Collect all lines containing the word "Some" from the data.

**DATA TO USE:**
━━━

(** ** Spin values *)

Lemma spinToValue_cases (c : option spin) :
  spinToValue c = 1 \/ spinToValue c = -1.
Proof. destruct c as [[]|]; auto. Qed.

Lemma spinToValue_bounds (c : option spin) : -1 <= spinToValue c <= 1.
Proof. destruct (spinToValue_cases c); lia. Qed.

Lemma spinToValue_square (c : option spin) : spinToValue c * spinToValue c = 1.
Proof. destruct (spinToValue_cases c) as [-> | ->]; lia. Qed.

Lemma spinToValue_flipped (c : option spin) :
  spinToValue (Some (flipped c)) = - spinToValue c.
Proof. by destruct c as [[]|]. Qed.

Lemma flipped_involutive (s : spin) : flipped (Some (flipped (Some s))) = s.
Proof. by destruct s. Qed.

Lemma flipped_neq (s : spin) : flipped (Some s) <> s.
Proof. by destruct s. Qed.

Lemma spinAt_bounds (g : grid) (i j : Z) : -1 <= spinAt g i j <= 1.
Proof. apply spinToValue_bounds. Qed.

Lemma spinAt_square (g : grid) (i j : Z) : spinAt g i j * spinAt g i j = 1.
Proof. apply spinToValue_square. Qed.

Lemma spinAt_product_bounds (g1 g2 : grid) (i j k l : Z) :
  -1 <= spinAt g1 i j * spinAt g2 k l <= 1.
Proof.
  unfold spinAt.
  destruct (spinToValue_cases (cellAt g1 i j)) as [-> | ->],
           (spinToValue_cases (cellAt g2 k l)) as [-> | ->]; lia.
Qed.

#[export] Hint Resolve spinToValue_bounds spinAt_bounds : heis.

(** ** Remainders and wrap-around *)

Section wrap_lemmas.
Context `{Params}.

Lemma gridSize_nonneg : 0 <= gridSize.
Proof. pose proof gridSize_pos. lia. Qed.

Lemma gridSize_to_nat : Z.of_nat (Z.to_nat gridSize) = gridSize.
Proof. pose proof gridSize_pos. lia. Qed.

Lemma rem_nonneg_range (a : Z) : 0 <= a -> 0 <= Z.rem a gridSize < gridSize.
Proof.
  intros Ha. pose proof gridSize_pos.
  rewrite Z.rem_mod_nonneg by lia. apply Z.mod_pos_bound. lia.
Qed.
(** The Hamiltonian of the nearest-neighbour model. *)
Definition hamiltonian (g : grid) (J h : Q) : Q :=
  - (J * inject_Z (bondSum g)) - h * inject_Z (totalSpin g).

(** The lattice whose site [(i, j)] is up exactly when [i + j] is even. *)
Definition checkerboard : grid :=
  (fun i => (fun j => if Z.even (i + j) then up else down) <$> seqZ 0 gridSize)
    <$> seqZ 0 gridSize.

(** Some site differs from its neighbour below or from its neighbour to the
    right. *)
Definition hasDomainWall (g : grid) : Prop :=
  exists i j, in_grid i j /\
    (spinAt g i j <> spinAt g (wrapForward i 1) j \/
     spinAt g i j <> spinAt g i (wrapForward j 1)).

End energy.

(** ** [deltaEnergy] in closed form *)

Section delta_lemmas.
Context `{Params}.
Implicit Types (g : grid) (i j row col : Z) (J h : Q).

Lemma neighbour_read g row col d :
  wf_grid g -> in_grid row col -> d ∈ directions ->
  readSpin g (wrap row d.1) (wrap col d.2)
  = Ok (cellAt g (wrap row d.1) (wrap col d.2)).
Proof.
  intros Hwf Hin Hd.
  apply readSpin_wf; [done|]. apply (neighbour_in_grid row col d Hin Hd).
Qed.

Lemma neighbour_loop g row col J (s : Q) :
  wf_grid g -> in_grid row col ->
  returns_Q
    (foldlM (fun d dE =>
       n ← readSpin g (wrap row d.1) (wrap col d.2);
       Ok (dE + 2 * J * s * inject_Z (spinToValue n))) directions 0)
    (2 * J * s * inject_Z (neighbourSum g row col)).
Proof.
  intros Hwf Hin.
  eapply returns_Q_proper; last first.
  - apply (foldlM_sumQ _
      (fun d => 2 * J * s * inject_Z (spinAt g (wrap row d.1) (wrap col d.2)))).
    intros d a Hd. rewrite neighbour_read by done. simpl.
    eexists. split; [done | reflexivity].
  - rewrite sumQ_scale, sumQ_inject_Z. unfold neighbourSum. ring.
Qed.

━━━

**EXPECTED OUTPUT:**
  spinToValue (Some (flipped c)) = - spinToValue c.
Lemma flipped_involutive (s : spin) : flipped (Some (flipped (Some s))) = s.
Lemma flipped_neq (s : spin) : flipped (Some s) <> s.
(** Some site differs from its neighbour below or from its neighbour to the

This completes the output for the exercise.